At the other end of that scale, says Fletcher, Kier Utilities is prepared to take more risk, particularly where outcome delivery incentives (ODIs) are concerned. Go back ten years and KPIs were the key thing to measure performance.
He says: “Whilst ODIs are similarly finite per se in that they have very targeted end results the potential for transforming a business model to deliver against those outcomes is far greater if we do it together than if we try and do it at loggerheads, or if we try and do it in a transactional way.”
Fletcher continues: “The influence that we have in the kind of work we deliver affects directly some of the key performance metrics that the water authorities are now measured against.
“That’s meant it’s become a really exciting place to work particularly with forward-thinking clients. Those that are prepared to take a different view on life and are prepared to put all their cards on the table in a really open way means that we’ll become aligned to their PR19 business plan submissions, we’ll be buying into those business plans directly.”

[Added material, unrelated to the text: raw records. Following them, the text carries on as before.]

Definition parse_packet (buf : bytes) : result FrameError Packet :=
  let c := mk_cursor buf 0 in
  let? (form, c) := c_u8 c in
  let? (id, c) := c_take CONN_ID_LEN c in
  if form =? FORM_SYN then
    let? (eph, c) := c_take X25519_PUB_LEN c in Ok (PSyn id eph)
  else if form =? FORM_SYNACK then
    let? (eph, c) := c_take X25519_PUB_LEN c in
    let? (sg, c) := c_take ED25519_SIG_LEN c in Ok (PSynAck id eph sg)
  else if form =? FORM_SHORT then
    let? (nonce, c) := c_take NONCE_LEN c in
    let ct := cur_rest c in
    if (length ct <? TAG_LEN)%nat then Err Truncated else Ok (PData id nonce ct)
  else Err (BadForm form).

Definition build_syn (id client_eph : bytes) : bytes := [FORM_SYN] ++ id ++ client_eph.
Definition build_synack (id server_eph sig : bytes) : bytes := [FORM_SYNACK] ++ id ++ server_eph ++ sig.

Definition seal_short `{Ring} (aead : Aead) (id nonce : bytes) (f : Frame) : result CryptoError bytes :=
  let? ct := seal aead nonce (encode f) in
  Ok ([FORM_SHORT] ++ id ++ nonce ++ ct).

Definition open_frame `{Ring} (aead : Aead) (nonce ciphertext : bytes) : result FrameError Frame :=
  match open aead nonce ciphertext with
  | Ok plain => decode plain
  | Err e => Err (Crypto e)
  end.

(** ** Well-formedness: the field widths of [struct Frame] *)

Definition opt_ok {A} (P : A -> Prop) (o : option A) : Prop := match o with Some a => P a | None => True end.

Record frame_ok (f : Frame) : Prop := {
  ok_stream : opt_ok is_u16 (stream_id f);
  ok_seq : opt_ok is_u32 (seq f);
  ok_frag : opt_ok (fun p => is_u8 p.1 /\ is_u8 p.2) (fragment f);
  ok_comp : opt_ok is_u8 (comp_algo f);
  ok_payload : bytes_ok (payload f);
}.

(** ** The inner codec *)

Lemma from_kind_u8 k : from_u8 (kind_u8 k) = Some k.
Proof. by destruct k. Qed.

Lemma from_u8_kind v k : from_u8 v = Some k -> kind_u8 k = v.
Proof.
  unfold from_u8. destruct v as [|p|p]; try done.
  do 4 (try (destruct p as [p|p|]; try done)); intros; simplify_eq; done.
Qed.

(** The optional fields as the encoder writes them. *)
Definition field {A} (w : A -> bytes) (o : option A) : bytes := match o with Some a => w a | None => [] end.

Lemma read_if_at {A} (w : A -> bytes) rd o pre rest :
  (forall a pre rest, o = Some a -> rd (cur_at pre (w a ++ rest)) = Ok (a, cur_at (pre ++ w a) rest)) ->
  read_if (is_some o) rd (cur_at pre (field w o ++ rest)) =
    Ok (o, cur_at (pre ++ field w o) rest).
Proof.
  intros H. destruct o as [a|]; unfold read_if; cbn [field is_some].
  - by rewrite (H a).
  - by rewrite app_nil_l, app_nil_r.
Qed.

(** The flag byte as a function of the fields present. *)
Definition flags_of (a b c d : bool) : Z :=
  (if a then 1 else 0) + (if b then 2 else 0) + (if c then 4 else 0) + (if d then 8 else 0).

Lemma encode_eq f :
  encode f = [VERSION] ++ [kind_u8 (kind f)]
    ++ [flags_of (is_some (stream_id f)) (is_some (seq f)) (is_some (fragment f)) (is_some (comp_algo f))]
    ++ field (to_be_bytes 2) (stream_id f) ++ field (to_be_bytes 4) (seq f)
    ++ field (fun p => [p.1; p.2]) (fragment f) ++ field (fun a => [a]) (comp_algo f) ++ payload f.
Proof. destruct f as [k [] [] [[]|] [] p]; done. Qed.

Lemma flags_of_has a b c d (fl := flags_of a b c d) :
  Z.land fl (255 - FLAG_KNOWN) = 0 /\ has fl FLAG_STREAM = a /\ has fl FLAG_SEQ = b /\
  has fl FLAG_FRAGMENT = c /\ has fl FLAG_COMPRESSED = d.
Proof. destruct a, b, c, d; done. Qed.

Lemma flags_known_table :
  Forall (fun fl => Z.land fl (255 - FLAG_KNOWN) = 0 ->
    fl = flags_of (has fl FLAG_STREAM) (has fl FLAG_SEQ) (has fl FLAG_FRAGMENT) (has fl FLAG_COMPRESSED))
    (seqZ 0 256).
Proof. vm_compute. repeat (constructor; [done|]). constructor. Qed.

Lemma flags_known fl : is_u8 fl -> Z.land fl (255 - FLAG_KNOWN) = 0 ->
  fl = flags_of (has fl FLAG_STREAM) (has fl FLAG_SEQ) (has fl FLAG_FRAGMENT) (has fl FLAG_COMPRESSED).
Proof. intros. apply (proj1 (Forall_elem _ _) flags_known_table); [apply elem_of_seqZ; unfold fits in *; lia|done]. Qed.

Lemma c_u8_at b pre rest : c_u8 (cur_at pre ([b] ++ rest)) = Ok (b, cur_at (pre ++ [b]) rest).
Proof. unfold c_u8. rewrite cur_int_at by done. done. Qed.

Lemma decode_encode f : frame_ok f -> decode (encode f) = Ok f.
Proof.
  intros [Hs Hq Hf Hc Hp]. rewrite encode_eq. unfold decode. rewrite cur_at_nil, c_u8_at.
  cbn [Z.eqb Pos.eqb VERSION negb].
  rewrite c_u8_at, from_kind_u8. cbn [ok_or]. rewrite c_u8_at.
  destruct (flags_of_has (is_some (stream_id f)) (is_some (seq f)) (is_some (fragment f)) (is_some (comp_algo f)))
    as (-> & -> & -> & -> & ->). cbn [Z.eqb negb].
  rewrite read_if_at; cycle 1.
  { intros a ?? E. rewrite E in Hs. apply cur_int_be_at. exact Hs. }
  rewrite read_if_at; cycle 1.
  { intros a ?? E. rewrite E in Hq. apply cur_int_be_at. exact Hq. }
  rewrite (read_if_at (fun p => [p.1; p.2])); cycle 1.
  { intros [i n] pre rest _. unfold c_fragment. cbn [fst snd].
    change ([i; n] ++ rest) with ([i] ++ [n] ++ rest). rewrite c_u8_at, c_u8_at. by rewrite <- app_assoc. }
  rewrite (read_if_at (fun a => [a])) by (intros; apply c_u8_at).
  rewrite cur_rest_at. by destruct f.
Qed.

Lemma read_if_at_inv {A} (w : A -> bytes) (P : A -> Prop) rd b pre rest o c :
  bytes_ok rest ->
  (forall a c pre rest, bytes_ok rest -> rd (cur_at pre rest) = Ok (a, c) ->
     exists rest', rest = w a ++ rest' /\ c = cur_at (pre ++ w a) rest' /\ P a) ->
  read_if b rd (cur_at pre rest) = Ok (o, c) ->
  b = is_some o /\ opt_ok P o /\
  exists rest', rest = field w o ++ rest' /\ c = cur_at (pre ++ field w o) rest' /\ bytes_ok rest'.
Proof.
  intros Hok Hrd. unfold read_if. destruct b.
  - destruct (rd (cur_at pre rest)) as [[a c']|] eqn:E; [|done]. intros; simplify_eq.
    apply Hrd in E as (rest' & -> & -> & HP); [|done]. apply Forall_app in Hok as [_ Hok].
    split_and!; [done..|]. by exists rest'.
  - intros; simplify_eq. split_and!; [done..|]. exists rest. by rewrite app_nil_r.
Qed.

Lemma c_u8_ok a c pre rest :
  bytes_ok rest -> c_u8 (cur_at pre rest) = Ok (a, c) ->
  exists rest', rest = [a] ++ rest' /\ c = cur_at (pre ++ [a]) rest' /\ is_u8 a.
Proof.
  intros Hok H. apply cur_int_at_ok in H as (rest' & -> & -> & Hb); [|done].
  rewrite to_be_bytes_1 by exact Hb. eauto.
Qed.

Lemma c_fragment_ok a c pre rest :
  bytes_ok rest -> c_fragment (cur_at pre rest) = Ok (a, c) ->
  exists rest', rest = [a.1; a.2] ++ rest' /\ c = cur_at (pre ++ [a.1; a.2]) rest' /\ is_u8 a.1 /\ is_u8 a.2.
Proof.
  unfold c_fragment. intros Hok H.
  destruct (c_u8 _) as [[i c1]|] eqn:E1; [|done].
  apply c_u8_ok in E1 as (r1 & -> & -> & Hi); [|done]. inv_Forall.
  destruct (c_u8 _) as [[n c2]|] eqn:E2; [|done].
  apply c_u8_ok in E2 as (r2 & -> & -> & Hn); [|done]. simplify_eq/=.
  exists r2. rewrite <- app_assoc. done.
Qed.

Lemma decode_ok b f : bytes_ok b -> decode b = Ok f -> b = encode f /\ frame_ok f.
Proof.
  intros Hb. unfold decode. rewrite cur_at_nil.
  destruct (c_u8 _) as [[v c1]|] eqn:E1; [|done]. apply c_u8_ok in E1 as (r1 & -> & -> & _); [|done].
  destruct (Z.eqb_spec v VERSION) as [->|]; [|done]. cbn [negb]. inv_Forall.
  destruct (c_u8 _) as [[k c2]|] eqn:E2; [|done]. apply c_u8_ok in E2 as (r2 & -> & -> & _); [|done].
  destruct (from_u8 k) as [k'|] eqn:Ek; [|done]. cbn [ok_or]. apply from_u8_kind in Ek as <-. inv_Forall.
  destruct (c_u8 _) as [[fl c3]|] eqn:E3; [|done]. apply c_u8_ok in E3 as (r3 & -> & -> & Hfl); [|done].
  destruct (Z.eqb_spec (Z.land fl (255 - FLAG_KNOWN)) 0) as [Hk|]; [|done]. cbn [negb]. inv_Forall.
  apply flags_known in Hk; [|done].
  destruct (read_if (has fl FLAG_STREAM) _ _) as [[sid c4]|] eqn:E4; [|done].
  eapply (read_if_at_inv (to_be_bytes 2) is_u16) in E4 as (F1 & O1 & r4 & -> & -> & Hr4);
    [|done|by intros; eapply cur_int_at_ok].
  destruct (read_if (has fl FLAG_SEQ) _ _) as [[sq c5]|] eqn:E5; [|done].
  eapply (read_if_at_inv (to_be_bytes 4) is_u32) in E5 as (F2 & O2 & r5 & -> & -> & Hr5);
    [|done|by intros; eapply cur_int_at_ok].
  destruct (read_if (has fl FLAG_FRAGMENT) _ _) as [[fr c6]|] eqn:E6; [|done].
  eapply (read_if_at_inv (fun p => [p.1; p.2]) (fun p => is_u8 p.1 /\ is_u8 p.2))
    in E6 as (F3 & O3 & r6 & -> & -> & Hr6); [|done|by apply c_fragment_ok].
  destruct (read_if (has fl FLAG_COMPRESSED) _ _) as [[ca c7]|] eqn:E7; [|done].
  eapply (read_if_at_inv (fun a => [a]) is_u8) in E7 as (F4 & O4 & r7 & -> & -> & Hr7);
    [|done|by apply c_u8_ok].
  rewrite cur_rest_at. intros; simplify_eq. rewrite encode_eq. cbn -[to_be_bytes flags_of].
  split; [|by constructor]. rewrite F1, F2, F3, F4 in Hk. by rewrite Hk.
Qed.

(** C33: the inner frame codec is exact.  A byte string decodes to a frame exactly when it
    is that frame's encoding: nothing well-formed is lost on the way through the wire, and the
    decoder accepts no second spelling of a frame. *)
Theorem decode_iff_encode b f : bytes_ok b -> decode b = Ok f <-> b = encode f /\ frame_ok f.
Proof.
  intros Hb. split; [by apply decode_ok|]. intros [-> Hf]. by apply decode_encode.
Qed.

Lemma decode_iff_encode_witness :
  decode (encode ((new Data) <| stream_id := Some 7 |> <| seq := Some 9 |> <| payload := lit "hello" |>)) =
  Ok ((new Data) <| stream_id := Some 7 |> <| seq := Some 9 |> <| payload := lit "hello" |>).
Proof.
  apply (decode_iff_encode (encode ((new Data) <| stream_id := Some 7 |> <| seq := Some 9 |> <| payload := lit "hello" |>))); [decided|].
  split; [reflexivity|]. constructor; cbn [opt_ok stream_id seq fragment comp_algo payload]; try exact I; decided.
Defined.

(** ** The wire packets *)

(** The bytes that carry a packet. *)
Definition packet_bytes (p : Packet) : bytes :=
  match p with
  | PSyn id eph => build_syn id eph
  | PSynAck id eph sg => build_synack id eph sg
  | PData id nonce ct => [FORM_SHORT] ++ id ++ nonce ++ ct
  end.

(** The array lengths in [enum Packet], and the tag check on data packets. *)
Definition packet_ok (p : Packet) : Prop :=
  length (conn_id p) = CONN_ID_LEN /\
  match p with
  | PSyn _ eph => length eph = X25519_PUB_LEN
  | PSynAck _ eph sg => length eph = X25519_PUB_LEN /\ length sg = ED25519_SIG_LEN
  | PData _ nonce ct => length nonce = NONCE_LEN /\ (TAG_LEN <= length ct)%nat
  end.

(** What may follow a packet in the buffer: anything after a handshake packet,
    nothing after a data packet, whose ciphertext runs to the end. *)
Definition trailer_ok (p : Packet) (t : bytes) : Prop :=
  match p with PData _ _ _ => t = [] | _ => True end.

Lemma c_take_at n pre s rest :
  length s = n -> c_take n (cur_at pre (s ++ rest)) = Ok (s, cur_at (pre ++ s) rest).
Proof. intros. by apply cur_take_at. Qed.

Lemma c_take_ok n pre rest s c :
  c_take n (cur_at pre rest) = Ok (s, c) ->
  exists rest', rest = s ++ rest' /\ c = cur_at (pre ++ s) rest' /\ length s = n.
Proof.
  unfold c_take. intros H.
  destruct (cur_take_at_inv Truncated n pre rest _ eq_refl) as [[E ?]|(s' & rest' & -> & Hl & E)];
    rewrite E in H; simplify_eq. eauto.
Qed.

Fletcher says it is about how contractors can influence that, and a lot of it is based on trust, built on openness, honesty and establishing incredible collaborative working models that are underpinned with the right people.
And having the right people is where behavioural assessments in water company procurement processes comes in.
Fletcher explains: “If they’re looking for people who do truly demonstrate capability in collaboration or a belief in collaboration you can’t fake that when you’re put through a three-day assessment process. It’s a huge leap forward. If you take a client’s view that says ‘if we get the right people, we’ll make it work’ and some of these assessments are really tough, really challenging at every level.”
He should know, having undergone behavioural assessment himself.
“They get under the skin of all aspects of your personal traits. It’s quite disconcerting to have somebody walk right behind you with a clipboard writing something down every time you scratch yourself,” he recalls, laughing. “But you know what? When you take that to the next degree, the way the [client / contractor] relationship had evolved so quickly we were able to ask to see the results of their teams.”
Not having the right people means you are not successful, says Fletcher. Kier has spent a lot of time to ensure that it does, and that they believe in the values “that are true to us”.
Fletcher concludes: “It genuinely is a really exciting time to be in this sector. There’s been a lot of change in client organisational structures, and there will be further consolidation in the water sector.”
He continues: “With the regulatory pressures mixed, the change of workforces that we’ve got and longer-term arrangements, it all mixes up to be something that is quite exciting.”
This article first appeared in WET News.